Nigdy nie podawaj numeru karty płatniczej po to aby otrzymać pieniądze. Podanie numeru karty oznacza, że ktoś pobierze z niej pieniądze.
Jak jeszcze inaczej zabezpieczyć się przed atakiem na OLX?
"Niebezpiecznik" wskazuje na kilka dobrych praktyk, które sprawią, że zakupy na portalu będą bezpieczniejsze. Poniżej wstawiamy je w całości wraz z linkami do odpowiednich stron.
- Preferuj odbiór osobisty przedmiotu, korzystaj z przesyłek OLX (ale najpierw dokładnie wczytaj się i zrozum jak działają!) albo po prostu wysyłaj go kupującemu kurierem tylko po upewnieniu się, że pieniądze za przedmiot są na Twoim rachunku bankowym. Nie ufaj żadnym zrzutom ekranu lub plikom PDF z potwierdzeniem nadania przelewu, mogą być podrobione
- Ograniczaj ryzyko utraty pieniędzy. Nie trzymaj wszystkich oszczędności na jednym koncie w jednym banku. Skonfiguruj też odpowiednie limity na karcie płatniczej i włącz pozostałe zabezpieczenia, jakie oferuje Twój bank (o bezpieczeństwie płatności i zakupów online mamy godzinny wykład, który naszym zadniem każdy powinien zobaczyć. Ze względu na te ataki, do końca tygodnia obniżamy jego cenę o połowę, wystarczy wpisać kod “OKAZJA” w tym formularzu. Proponujemy wspólny z rodziną seans przy świątecznym stole.
- Bądź podejrzliwy w stosunku do wiadomości od osób, które nie używają poprawnej polszczyzny. Nie zawsze ktoś, kto nie posługuje się językiem polskim jest oszustem. Ale w prawie wszystkich przypadkach, które analizowaliśmy, język polski nie był używany poprawnie.
Kim są ci przestępcy?
Wiele poszlak wskazuje na to, że autorami ataku na użytkowników portalu OLX są wschodni sąsiedzi Polski.

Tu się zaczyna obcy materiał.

(** C3: a response is accepted only if it has at least eight bytes, starts
    with 0xCA 0xCB, ends with 0xCE 0xCF and echoes the queried command in
    its third byte.  For everything else an exchange can hand over (no
    response, the failure value of a transport error, an empty read, a lone
    0x6F acknowledgment, a short or mismatching frame) the decode step of
    [getVal] returns [False]; it does not raise. *)
Theorem getVal_accepts_only_valid_frames {S} (s : S) (r : pyval) (command : Z) :
  exchange_result r →
  (decode_response r command s = (Ret (PBool false), s) ∨
   ∃ bs, r = PBytes bs ∧ valid_frame bs command) ∧
  decode_response (PBytes []) command s = (Ret (PBool false), s) ∧
  decode_response (PBytes [0x6F]) command s = (Ret (PBool false), s).
Proof.
  intros Hr. split; [by apply decode_response_cases|].
  split; apply decode_short; simpl; lia.
Qed.

(** The acknowledgment byte alone and the empty read, spelled out. *)
Lemma decode_ack_only {S} (s : S) command :
  decode_response (PBytes [0x6F]) command s = (Ret (PBool false), s) ∧
  decode_response (PBytes []) command s = (Ret (PBool false), s).
Proof. split; apply decode_short; simpl; lia. Qed.

Lemma getVal_Ret fuel command self r self' :
  writeFunction fuel command [0; 0] self = (Ret r, self') →
  getVal fuel command self = decode_response r command self'.
Proof. intros E. unfold getVal. by rewrite (bind_Ret _ _ _ _ _ E). Qed.

(** C7: for a register other than the two durations, a well-formed frame
    decodes to the big-endian 24-bit integer of its payload divided by the
    register's scale, which is 1000 when [MUL] has no entry for it; the
    voltage frame with payload 00 03 E8 decodes to 1.0. *)
Theorem getVal_scaled_big_endian {S} (s : S) (command p0 p1 p2 : Z) :
  command ≠ TIME → command ≠ TIMER →
  is_byte p0 = true → is_byte p1 = true → is_byte p2 = true →
  let raw := p0 * 2 ^ 16 + p1 * 2 ^ 8 + p2 in
  0 <= raw < 2 ^ 24 ∧
  decode_response (PBytes [0xCA; 0xCB; command; p0; p1; p2; 0xCE; 0xCF]) command s
    = (Ret (PFloat (PrimFloat.div (float_of_Z raw) (scale command))), s) ∧
  (MUL !! command = None → scale command = 1000%float) ∧
  decode_response (PBytes [0xCA; 0xCB; 0x11; 0x00; 0x03; 0xE8; 0xCE; 0xCF]) VOLTAGE s
    = (Ret (PFloat 1), s).
Proof.
  intros Ht Htr H0 H1 H2 raw. subst raw.
  unfold is_byte in *. split; [lia|]. split; [|split].
  - rewrite decode_frame8, !Z.eqb_refl. simpl.
    apply Z.eqb_neq in Ht, Htr. by rewrite Ht, Htr.
  - intros E. unfold scale. by rewrite E.
  - rewrite decode_frame8. reflexivity.
Qed.

(** C5: when the exchange of a register read fails (nothing came back, the
    transport raised and [writeFunction] reported [False], or what came
    back is not a well-formed frame for the register), [update_val] returns
    normally and the register values and the cursor are as before. *)
Theorem failed_read_keeps_state fuel (key : string) code self r self' :
  KEY_CMDS !! key = Some code →
  writeFunction fuel code [0; 0] self = (Ret r, self') →
  (∀ bs, r = PBytes bs → ¬ valid_frame bs code) →
  update_val fuel key self = (Ret tt, self') ∧
  data self' = data self ∧ aux_index self' = aux_index self.
Proof.
  intros Hk Hw Hbad.
  assert (Hd : decode_response r code self' = (Ret (PBool false), self')).
  { destruct (decode_response_cases self' r code) as [E|(bs & -> & Hv)];
      [|done|].
    - eapply writeFunction_exchange_result; eauto.
    - by destruct (Hbad bs). }
  split.
  - unfold update_val, dict_get. rewrite Hk. rewrite bind_ret_l.
    rewrite (bind_Ret _ _ _ _ _ (eq_trans (getVal_Ret _ _ _ _ _ Hw) Hd)).
    reflexivity.
  - pose proof (writeFunction_same_registers fuel code [0; 0] self) as H.
    rewrite Hw in H. exact H.
Qed.

Lemma getVal_accepts_only_valid_frames_witness :
  (decode_response (PBytes [0xCA; 0xCB; 0x11; 0x00; 0x03; 0xE8; 0xCE]) VOLTAGE
     (__init__ (link []))
     = (Ret (PBool false), __init__ (link [])) ∨
   ∃ bs, PBytes [0xCA; 0xCB; 0x11; 0x00; 0x03; 0xE8; 0xCE] = PBytes bs ∧
         valid_frame bs VOLTAGE) ∧
  decode_response (PBytes []) VOLTAGE (__init__ (link []))
    = (Ret (PBool false), __init__ (link [])) ∧
  decode_response (PBytes [0x6F]) VOLTAGE (__init__ (link []))
    = (Ret (PBool false), __init__ (link [])).
Proof.
  apply (getVal_accepts_only_valid_frames (__init__ (link []))
           (PBytes [0xCA; 0xCB; 0x11; 0x00; 0x03; 0xE8; 0xCE]) VOLTAGE).
  apply exchange_bytes. simpl. lia.
Defined.

Lemma getVal_scaled_big_endian_witness :
  0 <= 0x12 * 2 ^ 16 + 0x34 * 2 ^ 8 + 0x56 < 2 ^ 24 ∧
  decode_response (PBytes [0xCA; 0xCB; CLEARDATA; 0x12; 0x34; 0x56; 0xCE; 0xCF])
    CLEARDATA (__init__ (link []))
    = (Ret (PFloat (PrimFloat.div (float_of_Z (0x12 * 2 ^ 16 + 0x34 * 2 ^ 8 + 0x56))
                                  (scale CLEARDATA))),
       __init__ (link [])) ∧
  (MUL !! CLEARDATA = None → scale CLEARDATA = 1000%float) ∧
  decode_response (PBytes [0xCA; 0xCB; 0x11; 0x00; 0x03; 0xE8; 0xCE; 0xCF])
    VOLTAGE (__init__ (link []))
    = (Ret (PFloat 1), __init__ (link [])).
Proof.
  apply (getVal_scaled_big_endian (__init__ (link [])) CLEARDATA 0x12 0x34 0x56);
    by vm_compute.
Defined.

Lemma failed_read_keeps_state_witness :
  let self := __init__ (short_link [0x6F]) in
  let self' := (writeFunction 10 VOLTAGE [0; 0] self).2 in
  update_val 10 "voltage" self = (Ret tt, self') ∧
  data self' = data self ∧ aux_index self' = aux_index self.
Proof.
  intros self self'.
  refine (failed_read_keeps_state 10 "voltage" VOLTAGE self (PBool false) self' _ _ _);
    [by vm_compute | by vm_compute | intros bs; discriminate].
Defined.

(** ** Dict displays *)

Section Dict.
Context {K V : Type} `{Countable K}.
Implicit Types (kvs : list (K * V)) (m : gmap K V).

Pierwszy dowód to niepoprawna polszczyzna i używanie znaków "))))", które mają pokazywać uśmiech, ale bez dwukropka.
Powstał również raport, który potwierdza, że za pomocą komunikatora "Telegram" można otrzymać gotowego bota, który po podaniu odpowiednich danych przygotuje materiały niezbędne do ataku. Raport wspomina o wschodnich korzeniach akcji.
"Wedle opublikowanego w styczniu raportu, w 2020 roku na tym polu działało ok. 40 grup. W ostatnich tygodniach odnosimy wrażenie, że ofiar — a zatem grup, które wzięły sobie na celownik Polskę — przybywa. Niektórzy z atakujących, przyłapani na próbie oszustwa czasem mają chwile szczerości. Ujawniają wtedy niedoszłym ofiarom, że sami w ciągu dnia potrafią oszukać kilkadziesiąt osób, a takich jak oni jest w grupie wielu… Polecamy lekturę tej rozmowy, uwiecznionej przez jednego z użytkowników Wykopu" - notuje "Niebezpiecznik".
Co zrobić, kiedy zostałeś oszukany?
Jedyną drogą, która pozostaje, jest reklamacja złożona w banku. Niestety, jeśli w ramach transakcji podaliśmy numer naszej karty to istnieje bardzo duże prawdopodobieństwo, że reklamacja zostanie odrzucona z uwagi na brak zachowania podstawowych środków ostrożności po stronie użytkownika.
Kolejną instancją jest sprawa w sądzie. "Niektórzy z poszkodowanych próbują iść z tym do sądu i nawet coraz częściej wygrywają. Niestety, jeśli reklamacja zostanie odrzucona, to właśnie sprawa w sądzie jest Twoją ostatnią deską ratunku. Naszym zdaniem, lepsza od reakcji jest prewencja" - podsumowuje blog.